# [THE DATA]

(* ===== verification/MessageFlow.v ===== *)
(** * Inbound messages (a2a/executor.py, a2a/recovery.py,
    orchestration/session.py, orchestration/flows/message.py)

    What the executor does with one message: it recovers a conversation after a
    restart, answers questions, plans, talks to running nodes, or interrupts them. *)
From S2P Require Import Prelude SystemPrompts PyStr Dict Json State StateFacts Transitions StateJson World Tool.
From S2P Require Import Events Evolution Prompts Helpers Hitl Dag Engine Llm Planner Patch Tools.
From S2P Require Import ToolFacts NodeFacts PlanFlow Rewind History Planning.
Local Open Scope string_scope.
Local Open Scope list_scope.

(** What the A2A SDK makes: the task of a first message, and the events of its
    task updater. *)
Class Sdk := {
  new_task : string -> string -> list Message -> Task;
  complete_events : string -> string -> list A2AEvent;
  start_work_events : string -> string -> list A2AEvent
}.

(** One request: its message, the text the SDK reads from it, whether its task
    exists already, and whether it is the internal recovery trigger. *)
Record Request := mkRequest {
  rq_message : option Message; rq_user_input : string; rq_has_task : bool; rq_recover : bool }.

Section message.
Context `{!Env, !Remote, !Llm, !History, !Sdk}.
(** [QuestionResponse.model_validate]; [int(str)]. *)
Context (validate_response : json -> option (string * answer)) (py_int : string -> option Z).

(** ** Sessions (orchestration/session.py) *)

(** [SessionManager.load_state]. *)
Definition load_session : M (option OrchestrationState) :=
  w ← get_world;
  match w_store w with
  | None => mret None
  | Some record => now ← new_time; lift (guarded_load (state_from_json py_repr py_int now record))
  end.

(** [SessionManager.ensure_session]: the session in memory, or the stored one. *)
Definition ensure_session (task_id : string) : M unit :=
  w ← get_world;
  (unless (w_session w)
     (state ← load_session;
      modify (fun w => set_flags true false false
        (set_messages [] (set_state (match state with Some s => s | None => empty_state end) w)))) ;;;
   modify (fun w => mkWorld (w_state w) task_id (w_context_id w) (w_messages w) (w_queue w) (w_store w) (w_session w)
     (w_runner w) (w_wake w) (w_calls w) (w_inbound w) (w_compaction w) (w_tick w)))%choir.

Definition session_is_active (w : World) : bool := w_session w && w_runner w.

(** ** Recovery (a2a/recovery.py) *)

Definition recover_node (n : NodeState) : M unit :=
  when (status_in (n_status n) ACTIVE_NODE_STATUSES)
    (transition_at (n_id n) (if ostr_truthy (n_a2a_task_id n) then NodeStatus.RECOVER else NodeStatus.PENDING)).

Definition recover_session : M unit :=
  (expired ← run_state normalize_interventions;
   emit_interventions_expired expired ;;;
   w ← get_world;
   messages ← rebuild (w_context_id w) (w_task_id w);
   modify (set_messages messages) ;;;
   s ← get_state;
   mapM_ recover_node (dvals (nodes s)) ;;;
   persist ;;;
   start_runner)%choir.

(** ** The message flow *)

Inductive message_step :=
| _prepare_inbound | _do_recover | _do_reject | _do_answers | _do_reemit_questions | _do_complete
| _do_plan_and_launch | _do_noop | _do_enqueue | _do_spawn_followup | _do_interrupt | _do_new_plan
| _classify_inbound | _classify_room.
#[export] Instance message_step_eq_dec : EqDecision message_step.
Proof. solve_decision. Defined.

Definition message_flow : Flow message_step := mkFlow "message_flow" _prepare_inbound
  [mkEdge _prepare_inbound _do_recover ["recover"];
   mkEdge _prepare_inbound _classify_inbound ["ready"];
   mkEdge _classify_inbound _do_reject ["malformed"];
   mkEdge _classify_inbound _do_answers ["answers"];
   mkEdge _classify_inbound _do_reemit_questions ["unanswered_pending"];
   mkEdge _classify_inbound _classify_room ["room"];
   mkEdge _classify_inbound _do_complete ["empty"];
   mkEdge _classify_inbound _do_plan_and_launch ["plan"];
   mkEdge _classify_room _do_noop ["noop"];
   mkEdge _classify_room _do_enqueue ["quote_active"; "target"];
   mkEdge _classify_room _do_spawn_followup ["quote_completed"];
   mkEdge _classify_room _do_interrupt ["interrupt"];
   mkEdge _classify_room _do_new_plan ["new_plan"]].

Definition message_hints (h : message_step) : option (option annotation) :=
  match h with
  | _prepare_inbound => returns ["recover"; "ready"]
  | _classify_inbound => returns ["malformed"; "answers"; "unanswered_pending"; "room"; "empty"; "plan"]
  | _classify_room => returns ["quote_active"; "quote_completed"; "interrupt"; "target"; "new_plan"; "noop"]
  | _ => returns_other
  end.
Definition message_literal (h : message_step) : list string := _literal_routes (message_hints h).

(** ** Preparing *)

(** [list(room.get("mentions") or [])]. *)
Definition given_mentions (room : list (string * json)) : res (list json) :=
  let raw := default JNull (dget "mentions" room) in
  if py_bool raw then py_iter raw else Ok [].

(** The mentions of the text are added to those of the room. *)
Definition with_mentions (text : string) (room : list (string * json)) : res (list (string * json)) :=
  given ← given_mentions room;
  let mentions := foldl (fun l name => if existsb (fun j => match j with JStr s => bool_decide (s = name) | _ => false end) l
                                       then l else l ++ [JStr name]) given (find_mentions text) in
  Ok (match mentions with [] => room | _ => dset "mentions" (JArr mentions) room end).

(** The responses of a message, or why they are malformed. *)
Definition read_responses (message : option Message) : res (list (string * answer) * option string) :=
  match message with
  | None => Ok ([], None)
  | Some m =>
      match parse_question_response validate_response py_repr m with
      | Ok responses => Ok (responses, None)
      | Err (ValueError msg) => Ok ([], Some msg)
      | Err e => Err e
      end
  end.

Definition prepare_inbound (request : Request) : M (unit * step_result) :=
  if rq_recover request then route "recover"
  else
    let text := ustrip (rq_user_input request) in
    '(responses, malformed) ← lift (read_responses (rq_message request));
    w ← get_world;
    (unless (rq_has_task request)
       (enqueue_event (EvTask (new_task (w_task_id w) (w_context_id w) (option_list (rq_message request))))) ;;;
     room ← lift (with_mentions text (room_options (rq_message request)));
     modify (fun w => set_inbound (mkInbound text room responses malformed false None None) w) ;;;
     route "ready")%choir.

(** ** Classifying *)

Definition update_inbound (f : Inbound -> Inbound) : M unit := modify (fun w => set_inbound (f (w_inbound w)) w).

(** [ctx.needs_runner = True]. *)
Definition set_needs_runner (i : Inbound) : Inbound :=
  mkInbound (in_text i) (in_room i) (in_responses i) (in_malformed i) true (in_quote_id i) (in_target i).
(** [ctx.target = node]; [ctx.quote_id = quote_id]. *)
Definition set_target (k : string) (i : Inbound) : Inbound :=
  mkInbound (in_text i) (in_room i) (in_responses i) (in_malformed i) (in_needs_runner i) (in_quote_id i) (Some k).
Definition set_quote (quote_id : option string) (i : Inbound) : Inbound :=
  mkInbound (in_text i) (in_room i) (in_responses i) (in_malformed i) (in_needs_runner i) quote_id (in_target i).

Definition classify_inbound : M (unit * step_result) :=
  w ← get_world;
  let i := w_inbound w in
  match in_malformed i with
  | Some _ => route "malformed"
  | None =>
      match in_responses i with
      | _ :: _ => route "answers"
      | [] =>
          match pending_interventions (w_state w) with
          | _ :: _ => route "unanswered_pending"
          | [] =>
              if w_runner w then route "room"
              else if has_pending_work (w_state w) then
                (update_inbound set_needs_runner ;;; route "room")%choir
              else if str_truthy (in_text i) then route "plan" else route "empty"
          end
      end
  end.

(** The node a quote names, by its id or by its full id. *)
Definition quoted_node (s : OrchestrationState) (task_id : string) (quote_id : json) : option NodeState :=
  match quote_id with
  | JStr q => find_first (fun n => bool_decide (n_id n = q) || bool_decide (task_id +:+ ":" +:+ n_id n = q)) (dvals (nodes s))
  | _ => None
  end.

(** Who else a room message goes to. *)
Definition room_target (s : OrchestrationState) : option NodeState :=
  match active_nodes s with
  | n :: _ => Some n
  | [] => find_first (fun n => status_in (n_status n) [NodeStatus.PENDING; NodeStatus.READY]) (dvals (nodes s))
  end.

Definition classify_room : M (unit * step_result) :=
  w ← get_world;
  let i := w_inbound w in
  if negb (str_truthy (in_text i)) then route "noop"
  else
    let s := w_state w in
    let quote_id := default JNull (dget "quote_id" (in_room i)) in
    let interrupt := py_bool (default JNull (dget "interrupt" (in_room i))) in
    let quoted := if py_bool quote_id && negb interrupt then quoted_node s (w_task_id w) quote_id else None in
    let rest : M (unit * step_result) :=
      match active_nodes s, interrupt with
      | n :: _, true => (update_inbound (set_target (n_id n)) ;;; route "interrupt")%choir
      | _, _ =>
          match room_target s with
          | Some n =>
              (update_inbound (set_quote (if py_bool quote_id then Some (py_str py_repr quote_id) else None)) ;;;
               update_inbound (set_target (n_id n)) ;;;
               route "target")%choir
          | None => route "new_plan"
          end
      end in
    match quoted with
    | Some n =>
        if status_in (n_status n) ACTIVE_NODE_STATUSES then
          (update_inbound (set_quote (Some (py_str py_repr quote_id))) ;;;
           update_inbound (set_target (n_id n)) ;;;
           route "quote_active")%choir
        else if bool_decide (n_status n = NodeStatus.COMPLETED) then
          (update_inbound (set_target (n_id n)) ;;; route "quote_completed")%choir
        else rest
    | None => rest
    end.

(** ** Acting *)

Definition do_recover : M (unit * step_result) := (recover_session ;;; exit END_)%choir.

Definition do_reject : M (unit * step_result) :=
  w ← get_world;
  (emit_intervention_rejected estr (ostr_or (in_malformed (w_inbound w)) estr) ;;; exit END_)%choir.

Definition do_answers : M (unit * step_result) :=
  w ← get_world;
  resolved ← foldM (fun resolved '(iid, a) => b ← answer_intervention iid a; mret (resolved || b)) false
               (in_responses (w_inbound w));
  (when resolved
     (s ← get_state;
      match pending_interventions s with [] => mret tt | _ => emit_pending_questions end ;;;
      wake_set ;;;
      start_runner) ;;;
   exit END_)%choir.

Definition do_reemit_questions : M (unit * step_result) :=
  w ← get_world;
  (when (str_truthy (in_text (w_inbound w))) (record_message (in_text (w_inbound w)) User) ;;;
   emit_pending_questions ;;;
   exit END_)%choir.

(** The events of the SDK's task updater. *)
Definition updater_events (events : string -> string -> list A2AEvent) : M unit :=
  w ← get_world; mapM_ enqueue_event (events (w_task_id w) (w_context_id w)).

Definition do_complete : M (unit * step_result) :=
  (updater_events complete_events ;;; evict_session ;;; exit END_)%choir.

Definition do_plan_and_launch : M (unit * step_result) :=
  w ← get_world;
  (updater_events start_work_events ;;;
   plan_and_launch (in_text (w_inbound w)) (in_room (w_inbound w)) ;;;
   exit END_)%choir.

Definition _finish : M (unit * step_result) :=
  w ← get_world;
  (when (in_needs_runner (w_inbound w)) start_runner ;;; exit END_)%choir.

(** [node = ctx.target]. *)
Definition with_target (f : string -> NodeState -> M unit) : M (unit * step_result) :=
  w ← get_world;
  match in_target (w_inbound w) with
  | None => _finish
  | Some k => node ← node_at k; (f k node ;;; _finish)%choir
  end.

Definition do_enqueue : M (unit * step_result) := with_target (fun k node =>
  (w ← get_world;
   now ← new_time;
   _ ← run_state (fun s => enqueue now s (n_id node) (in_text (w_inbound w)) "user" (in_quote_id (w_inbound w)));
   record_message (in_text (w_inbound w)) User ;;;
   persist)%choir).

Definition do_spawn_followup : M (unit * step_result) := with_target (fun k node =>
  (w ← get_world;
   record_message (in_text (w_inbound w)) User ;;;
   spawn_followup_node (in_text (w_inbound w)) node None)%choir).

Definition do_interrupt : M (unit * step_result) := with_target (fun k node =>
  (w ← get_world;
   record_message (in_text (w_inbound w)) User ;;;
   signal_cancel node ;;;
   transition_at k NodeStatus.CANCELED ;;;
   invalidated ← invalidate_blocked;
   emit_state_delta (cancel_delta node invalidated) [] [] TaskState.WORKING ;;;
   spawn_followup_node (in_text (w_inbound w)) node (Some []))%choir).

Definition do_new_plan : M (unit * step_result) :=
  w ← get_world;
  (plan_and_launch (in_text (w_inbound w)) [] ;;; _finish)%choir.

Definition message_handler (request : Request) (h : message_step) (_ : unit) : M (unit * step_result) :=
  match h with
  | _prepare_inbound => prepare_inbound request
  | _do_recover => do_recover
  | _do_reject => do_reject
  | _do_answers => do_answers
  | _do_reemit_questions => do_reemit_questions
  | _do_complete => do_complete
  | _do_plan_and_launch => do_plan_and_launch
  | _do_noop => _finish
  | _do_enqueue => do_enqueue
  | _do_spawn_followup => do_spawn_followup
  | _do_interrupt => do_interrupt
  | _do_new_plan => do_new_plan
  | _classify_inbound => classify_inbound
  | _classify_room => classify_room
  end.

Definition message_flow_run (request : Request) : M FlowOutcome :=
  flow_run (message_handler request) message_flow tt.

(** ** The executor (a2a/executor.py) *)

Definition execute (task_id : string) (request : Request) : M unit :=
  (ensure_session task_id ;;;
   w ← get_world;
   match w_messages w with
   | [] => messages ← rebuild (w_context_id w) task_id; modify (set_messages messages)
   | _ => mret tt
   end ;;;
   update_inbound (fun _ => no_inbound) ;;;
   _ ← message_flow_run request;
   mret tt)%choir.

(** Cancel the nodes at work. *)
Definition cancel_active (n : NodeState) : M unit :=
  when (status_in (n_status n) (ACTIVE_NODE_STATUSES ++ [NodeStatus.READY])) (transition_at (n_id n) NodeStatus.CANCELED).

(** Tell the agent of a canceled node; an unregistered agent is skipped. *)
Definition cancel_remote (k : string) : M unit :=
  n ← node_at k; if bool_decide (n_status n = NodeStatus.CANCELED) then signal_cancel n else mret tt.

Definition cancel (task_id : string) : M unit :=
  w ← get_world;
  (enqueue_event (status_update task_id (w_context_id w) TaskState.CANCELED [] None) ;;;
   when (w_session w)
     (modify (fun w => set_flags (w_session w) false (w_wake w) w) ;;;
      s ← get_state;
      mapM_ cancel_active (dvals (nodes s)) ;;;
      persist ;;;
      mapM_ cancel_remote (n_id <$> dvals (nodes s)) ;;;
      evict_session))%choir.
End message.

# [DIRECTIONS]
Give an exact copy of the lines above from the line with "match quote_id with" up to and including the line with "n :: _ => Some n", and leave everything else out.

# [ANSWER]
  match quote_id with
  | JStr q => find_first (fun n => bool_decide (n_id n = q) || bool_decide (task_id +:+ ":" +:+ n_id n = q)) (dvals (nodes s))
  | _ => None
  end.

(** Who else a room message goes to. *)
Definition room_target (s : OrchestrationState) : option NodeState :=
  match active_nodes s with
  | n :: _ => Some n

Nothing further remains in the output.